A renoncé à s’occuper de sa mère après ses caprices étonnants

Sonia?! Mais alors, voilà que je pensais justement à toi, quand ma tante Mariane, la sœur de ma mère, ma bousculée à lentrée de lhypermarché. Elle a même reçu un coup de sac à dos sur la jambe.

Faites attention, vous bloquez le passage, a crié une femme qui passait en trottinant, puis sest retournée, a vu qui elle avait heurtée et a poussé un «Sonia? Mariane? Mais quelle impudence!»

Pourquoi je serais impudente? sest étonnée Mariane. Sonia, cest évident, elle a vu que je mapprêtais à la provoquer. Mais toi, pourquoi mastu traitée comme ça, Oksane?
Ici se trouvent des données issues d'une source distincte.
Lemma symbol_ops type w : 0 ≤ w < alphabet type → fst (symbol_entry type w) = 0 ∨ Z.land (fst (symbol_entry type w)) 0xf0 ≠ 0.
Proof.
  intros Hw. assert (forallb (λ w, (fst (symbol_entry type w) =? 0) || negb (Z.land (fst (symbol_entry type w)) 0xf0 =? 0)) (seqZ 0 (alphabet type)) = true) as H
    by (destruct type; vm_compute; reflexivity).
  rewrite forallb_forall in H. specialize (H w ltac:(apply list_elem_of_In, elem_of_seqZ; lia)).
  apply orb_true_iff in H as [H|H]; [left; by apply Z.eqb_eq|right; by apply Z.eqb_neq, negb_true_iff].
Qed.

Lemma run_make_entry {S} type work w b (s : S) : 0 ≤ w < alphabet type →
  make_entry type work w b s = Ret (Code (fst (symbol_entry type w)) (u8 b) (snd (symbol_entry type w))) s.
Proof.
  intros Hw. destruct type; unfold make_entry, alphabet, symbol_entry in *.
  - by rewrite (proj2 (Z.ltb_lt w 19)) by lia.
  - destruct (Z.ltb_spec w 256) as [H|H]; [done|]. destruct (Z.eqb_spec w 256) as [->|Hne]; [done|].
    rewrite (proj2 (Z.ltb_lt 256 w)) by lia. assert (∃ k, (k < 31)%nat ∧ w - 257 = Z.of_nat k) as (k & Hk & ->) by (exists (Z.to_nat (w - 257)); lia).
    do 31 (destruct k as [|k]; [reflexivity|]). lia.
  - rewrite (proj2 (Z.ltb_ge w (-1))), (proj2 (Z.ltb_lt (-1) w)), Z.sub_0_r by lia.
    assert (∃ k, (k < 32)%nat ∧ w = Z.of_nat k) as (k & Hk & ->) by (exists (Z.to_nat w); lia).
    do 32 (destruct k as [|k]; [reflexivity|]). lia.
Qed.

(** ** Counting *)

Section lens.
Context (lens : list Z).
Hypothesis Hlens : Forall (λ l, 0 ≤ l ≤ 15) lens.
Hypothesis Hsmall : Z.of_nat (length lens) < 2 ^ 16.

Lemma lens_range i l : lens !! i = Some l → 0 ≤ l ≤ 15.
Proof. intros Hi. rewrite Forall_lookup in Hlens. by apply (Hlens i). Qed.

Lemma occurrences_app l xs ys : occurrences l (xs ++ ys) = (occurrences l xs + occurrences l ys)%nat.
Proof. unfold occurrences. by rewrite filter_app, length_app. Qed.

Lemma occurrences_take i l x : lens !! i = Some x →
  occurrences l (take (S i) lens) = (occurrences l (take i lens) + (if decide (x = l) then 1 else 0))%nat.
Proof. intros Hi. erewrite take_S_r by done. rewrite occurrences_app, occurrences_cons. change (occurrences l []) with 0%nat. lia. Qed.

Lemma occurrences_le l i : (occurrences l (take i lens) ≤ i)%nat.
Proof. unfold occurrences. etrans; [apply length_filter|]. rewrite length_take. lia. Qed.

(** The counts of a prefix. *)
Definition counted (i : nat) (count : list Z) : Prop :=
  length count = 16%nat ∧ ∀ l, 0 ≤ l ≤ 15 → count !! Z.to_nat l = Some (Z.of_nat (occurrences l (take i lens))).

Lemma run_count_lengths {S} (s : S) : ∃ count, count_lengths lens (Z.of_nat (length lens)) s = Ret count s ∧ counted (length lens) count.
Proof.
  unfold count_lengths. rewrite Nat2Z.id.
  assert (∀ k i count fuel, (i + k = length lens)%nat → counted i count → (k < fuel)%nat →
    ∃ count', loop fuel (λ '(sym, count),
      if sym <? Z.of_nat (length lens) then
        len ← elem lens sym; n ← elem count len; count ← upd count len (u16 (n + 1)); Next (sym + 1, count)
      else Break count) (Z.of_nat i, count) s = Ret count' s ∧ counted (length lens) count') as H.
  { induction k as [|k IH]; intros i count fuel Hi Hc Hf; (destruct fuel as [|fuel]; [lia|]); rewrite run_loop; cbn beta iota.
    { rewrite (proj2 (Z.ltb_ge _ _)) by lia. exists count. split; [done|]. by replace (length lens) with i by lia. }
    rewrite (proj2 (Z.ltb_lt _ _)) by lia. destruct (lookup_lt_is_Some_2 lens i ltac:(lia)) as [l Hl]. pose proof (lens_range i l Hl) as Hr.
    rewrite run_bind, (run_elem lens _ l) by (lia || by rewrite Nat2Z.id). cbn beta iota. destruct Hc as [Hlen Hc].
    rewrite run_bind, (run_elem count l (Z.of_nat (occurrences l (take i lens)))) by (lia || by apply Hc). cbn beta iota. rewrite run_bind, run_upd by lia. cbn beta iota.
    rewrite run_ret. cbn beta iota. replace (Z.of_nat i + 1) with (Z.of_nat (Datatypes.S i)) by lia. apply IH; [lia| |lia].
    split; [by rewrite length_insert|]. intros l' Hl'. rewrite (occurrences_take i l' l Hl). pose proof (occurrences_le l i).
    destruct (decide (l = l')) as [->|Hne].
    - rewrite list_lookup_insert_eq by lia. f_equal. rewrite wrap_small by lia. lia.
    - rewrite list_lookup_insert_ne by lia. rewrite Hc by done. f_equal. lia. }
  apply (H (length lens) 0%nat); [lia| |lia]. split; [done|]. intros l Hl. change (take 0 lens) with (@nil Z).
  rewrite lookup_replicate_2 by (unfold MAXBITS; lia). done.
Qed.
(** ** The longest and the shortest code word, and the words left *)

Abbreviation used := (used_lengths lens).
Abbreviation occ := (λ l : Z, Z.of_nat (occurrences l lens)).

Lemma used_ok : Forall length_ok used.
Proof.
  apply Forall_forall. intros l Hl. apply list_elem_of_filter in Hl as [Hl0 Hl]. rewrite Forall_forall in Hlens.
  specialize (Hlens l Hl). unfold length_ok. lia.
Qed.

Lemma used_occurrences l : l ≠ 0 → occurrences l used = occurrences l lens.
Proof.
  intros Hl. unfold used_lengths. clear Hlens Hsmall. induction lens as [|x xs IH]; [done|]. rewrite filter_cons, occurrences_cons.
  destruct (decide (x ≠ 0)) as [Hx|Hx]; [by rewrite occurrences_cons, IH|]. rewrite IH. destruct (decide (x = l)) as [->|]; [|done]. by destruct Hx.
Qed.

Context (count : list Z).
Hypothesis Hcount : counted (length lens) count.

Lemma run_count_at {S} l (s : S) : 0 ≤ l ≤ 15 → elem count l s = Ret (occ l) s.
Proof. intros Hl. destruct Hcount as [_ Hc]. apply run_elem; [lia|]. rewrite Hc, take_ge by done. done. Qed.

Lemma run_find_max {S} (s : S) : ∃ max, find_max count s = Ret max s ∧ 0 ≤ max ≤ 15 ∧
  (∀ l, max < l ≤ 15 → occurrences l lens = 0%nat) ∧ (max ≠ 0 → occurrences max lens ≠ 0%nat).
Proof.
  unfold find_max. assert (∀ k max, (k = Z.to_nat max)%nat → 0 ≤ max ≤ 15 → (∀ l, max < l ≤ 15 → occurrences l lens = 0%nat) →
    ∀ fuel, (k < fuel)%nat → ∃ max', loop fuel (λ max,
      if 1 <=? max then n ← elem count max; if n =? 0 then Next (max - 1) else Break max else Break max) max s = Ret max' s ∧
    0 ≤ max' ≤ 15 ∧ (∀ l, max' < l ≤ 15 → occurrences l lens = 0%nat) ∧ (max' ≠ 0 → occurrences max' lens ≠ 0%nat)) as H.
  { induction k as [|k IH]; intros max Hk Hm Hz fuel Hf; (destruct fuel as [|fuel]; [lia|]); rewrite run_loop; cbn beta iota.
    { rewrite (proj2 (Z.leb_gt 1 max)) by lia. exists max. split_and!; [done|lia|lia|done|lia]. }
    rewrite (proj2 (Z.leb_le 1 max)) by lia. rewrite run_bind, run_count_at by lia. cbn beta iota.
    destruct (Z.eqb_spec (Z.of_nat (occurrences max lens)) 0) as [E|E]; rewrite run_ret; cbn beta iota.
    - apply (IH (max - 1)); [lia|lia| |lia]. intros l Hl. destruct (decide (l = max)) as [->|]; [lia|]. apply Hz. lia.
    - exists max. split_and!; [done|lia|lia|done|lia]. }
  apply (H 15%nat MAXBITS); [done|unfold MAXBITS; lia|unfold MAXBITS; lia|unfold MAXBITS; lia].
Qed.

Lemma run_find_min {S} max (s : S) : 1 ≤ max ≤ 15 → occurrences max lens ≠ 0%nat →
  ∃ min, find_min count s = Ret min s ∧ 1 ≤ min ≤ max ∧
  (∀ l, 1 ≤ l < min → occurrences l lens = 0%nat) ∧ occurrences min lens ≠ 0%nat.
Proof.
  intros Hmax Homax. unfold find_min. assert (∀ k min, (k = Z.to_nat (max - min))%nat → 1 ≤ min ≤ max → (∀ l, 1 ≤ l < min → occurrences l lens = 0%nat) →
    ∀ fuel, (k < fuel)%nat → ∃ min', loop fuel (λ min,
      if min <=? MAXBITS then n ← elem count min; if n =? 0 then Next (min + 1) else Break min else Break min) min s = Ret min' s ∧
    1 ≤ min' ≤ max ∧ (∀ l, 1 ≤ l < min' → occurrences l lens = 0%nat) ∧ occurrences min' lens ≠ 0%nat) as H.
  { unfold MAXBITS. induction k as [|k IH]; intros min Hk Hm Hz fuel Hf; (destruct fuel as [|fuel]; [lia|]); rewrite run_loop; cbn beta iota;
      rewrite (proj2 (Z.leb_le min 15)) by lia; rewrite run_bind, run_count_at by lia; cbn beta iota;
      destruct (Z.eqb_spec (Z.of_nat (occurrences min lens)) 0) as [E|E]; rewrite run_ret; cbn beta iota.
    - exfalso. replace min with max in E by lia. lia.
    - exists min. split_and!; [done|lia|lia|done|lia].
    - apply (IH (min + 1)); [lia| | |lia].
      + assert (min ≠ max); [|lia]. intros ->. lia.
      + intros l Hl. destruct (decide (l = min)) as [->|]; [lia|]. apply Hz. lia.
    - exists min. split_and!; [done|lia|lia|done|lia]. }
  apply (H (Z.to_nat (max - 1)) 1); [done|lia|lia|unfold MAXBITS; lia].
Qed.
(* ===== verification/Trees.v ===== *)
(** * The encoder of the compressor: [zlib/trees.c]

    The bit writer ([send_bits], [bi_flush], [bi_windup]), the blocks ([compress_block],
    [copy_block], [_tr_stored_block], [_tr_align], [_tr_flush_block]), the construction
    of the Huffman trees ([build_tree], [gen_bitlen], [gen_codes]), their transmission
    ([scan_tree], [send_tree], [send_all_trees]) and the buffer of symbols ([_tr_tally]).

    The pending output lies in the byte memory and shares it with the buffer of symbols,
    as in the source: the arrays [d_buf] and [l_buf] are the upper part of [pending_buf].
    The arrays of [deflate_state] are lists; an access outside of one is undefined.
    The fields that are set once ([pending_buf], [d_buf], [l_buf], [lit_bufsize], [level],
    [strategy]) are arguments. *)

From stdpp Require Import base tactics numbers list gmap.
From S2P Require Import Prelude Memory Words TreesTables.

Open Scope Z_scope.

Definition LENGTH_CODES : Z := 29.
Definition LITERALS : Z := 256.
Definition L_CODES : Z := LITERALS + 1 + LENGTH_CODES.
Definition D_CODES : Z := 30.
Definition BL_CODES : Z := 19.
Definition HEAP_SIZE : Z := 2 * L_CODES + 1.
Definition MAX_BITS : Z := 15.
Definition MAX_BL_BITS : Z := 7.
Definition END_BLOCK : Z := 256.
Definition REP_3_6 : Z := 16.
Definition REPZ_3_10 : Z := 17.
Definition REPZ_11_138 : Z := 18.
Definition Buf_size : Z := 8 * 2.
Definition SMALLEST : Z := 1.
Definition STORED_BLOCK : Z := 0.
Definition STATIC_TREES : Z := 1.
Definition DYN_TREES : Z := 2.
Definition Z_FIXED : Z := 4.
Definition Z_BINARY : Z := 0.
Definition Z_TEXT : Z := 1.
Definition Z_UNKNOWN : Z := 2.

Definition extra_lbits : list Z :=
  [0;0;0;0;0;0;0;0;1;1;1;1;2;2;2;2;3;3;3;3;4;4;4;4;5;5;5;5;0].
Definition extra_dbits : list Z :=
  [0;0;0;0;1;1;2;2;3;3;4;4;5;5;6;6;7;7;8;8;9;9;10;10;11;11;12;12;13;13].
Definition extra_blbits : list Z :=
  [0;0;0;0;0;0;0;0;0;0;0;0;0;0;0;0;2;3;7].
Definition bl_order : list Z :=
  [16;17;18;0;8;7;9;6;10;5;11;4;12;3;13;2;14;1;15].

(** The code of a distance less one. *)
Definition d_code {S} (dist : Z) : C S Z :=
  if dist <? 256 then elem _dist_code dist else elem _dist_code (256 + Z.shiftr dist 7).

(** ** The bit writer *)

Record writer := Writer {
  w_mem : mem; w_pending : Z; w_bi_buf : Z; w_bi_valid : Z; w_last_eob_len : Z }.

Definition set_mem (m : mem) (w : writer) : writer :=
  Writer m (w_pending w) (w_bi_buf w) (w_bi_valid w) (w_last_eob_len w).
Definition set_pending (p : Z) (w : writer) : writer :=
  Writer (w_mem w) p (w_bi_buf w) (w_bi_valid w) (w_last_eob_len w).
Definition set_bits (buf valid : Z) (w : writer) : writer :=
  Writer (w_mem w) (w_pending w) buf valid (w_last_eob_len w).
Definition set_last_eob_len (n : Z) (w : writer) : writer :=
  Writer (w_mem w) (w_pending w) (w_bi_buf w) (w_bi_valid w) n.

Definition wmem {A} (c : C mem A) : C writer A := zoom w_mem set_mem c.

(** [v << k] of an [int] that is not negative *)
Definition shl_int {S} (v k : Z) : C S Z :=
  if 2 ^ 31 <=? Z.shiftl v k then undef else mret (Z.shiftl v k).

Section writer.
Context (pending_buf : Z).

Definition put_byte (c : Z) : C writer unit :=
  w ← get;
  wmem (store8 (pending_buf + w_pending w) c);;
  modify (λ w, set_pending (u32 (w_pending w + 1)) w).

Definition put_short (v : Z) : C writer unit :=
  put_byte (u8 (Z.land v 0xff));;
  put_byte (u8 (Z.shiftr (u16 v) 8)).

Definition send_bits (value len : Z) : C writer unit :=
  w ← get;
  shifted ← shl_int value (w_bi_valid w);
  let buf := u16 (Z.lor (w_bi_buf w) shifted) in
  if Buf_size - len <? w_bi_valid w then
    put_short buf;;
    modify (set_bits (Z.shiftr (u16 value) (Buf_size - w_bi_valid w)) (w_bi_valid w + len - Buf_size))
  else modify (set_bits buf (w_bi_valid w + len)).

Definition send_code (c : Z) (tree : list ct_data) : C writer unit :=
  e ← elem tree c;
  send_bits (fc e) (dl e).

Definition bi_flush : C writer unit :=
  w ← get;
  if w_bi_valid w =? 16 then
    put_short (w_bi_buf w);;
    modify (set_bits 0 0)
  else if 8 <=? w_bi_valid w then
    put_byte (u8 (w_bi_buf w));;
    modify (set_bits (Z.shiftr (w_bi_buf w) 8) (w_bi_valid w - 8))
  else mret tt.

Definition bi_windup : C writer unit :=
  w ← get;
  (if 8 <? w_bi_valid w then put_short (w_bi_buf w)
   else if 0 <? w_bi_valid w then put_byte (u8 (w_bi_buf w))
   else mret tt);;
  modify (set_bits 0 0).

Definition copy_block (buf len : Z) (header : bool) : C writer unit :=
  bi_windup;;
  modify (set_last_eob_len 8);;
  (if header then put_short (u16 len);; put_short (u16 (- len - 1)) else mret tt);;
  loop (S (Z.to_nat len)) (λ '(buf, len),
    if len =? 0 then Break tt else
    c ← wmem (load8 buf);
    put_byte c;;
    Next (buf + 1, len - 1)) (buf, len).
Parce que tu ne sais pas. Liserne a emprunté quarante mille euros à Lise et ne les a toujours pas rendus, alors que cela fait six mois, alors quon lui avait promis deux semaines «jusquau jour de paie».

Attends, attends, jai vraiment emprunté? Jamais de ma vie! Mon mari gagne bien, je ne touche même pas le salaire minimum, et mon fils vit déjà tout seul depuis deux ans, il na plus besoin daide! a répliqué Oksane, toute logique.

Puis elle a expliqué :

Liserne, cest ma sœur. En fait, ce nétait pas quarante mille, mais quinze mille euros, et ce nétait pas il y a six mois, mais seulement deux semaines, quand elle sest cassée le bras. Tout ça à cause de Mariane a pointé du doigt Sonia, qui a laissé échapper un petit rire.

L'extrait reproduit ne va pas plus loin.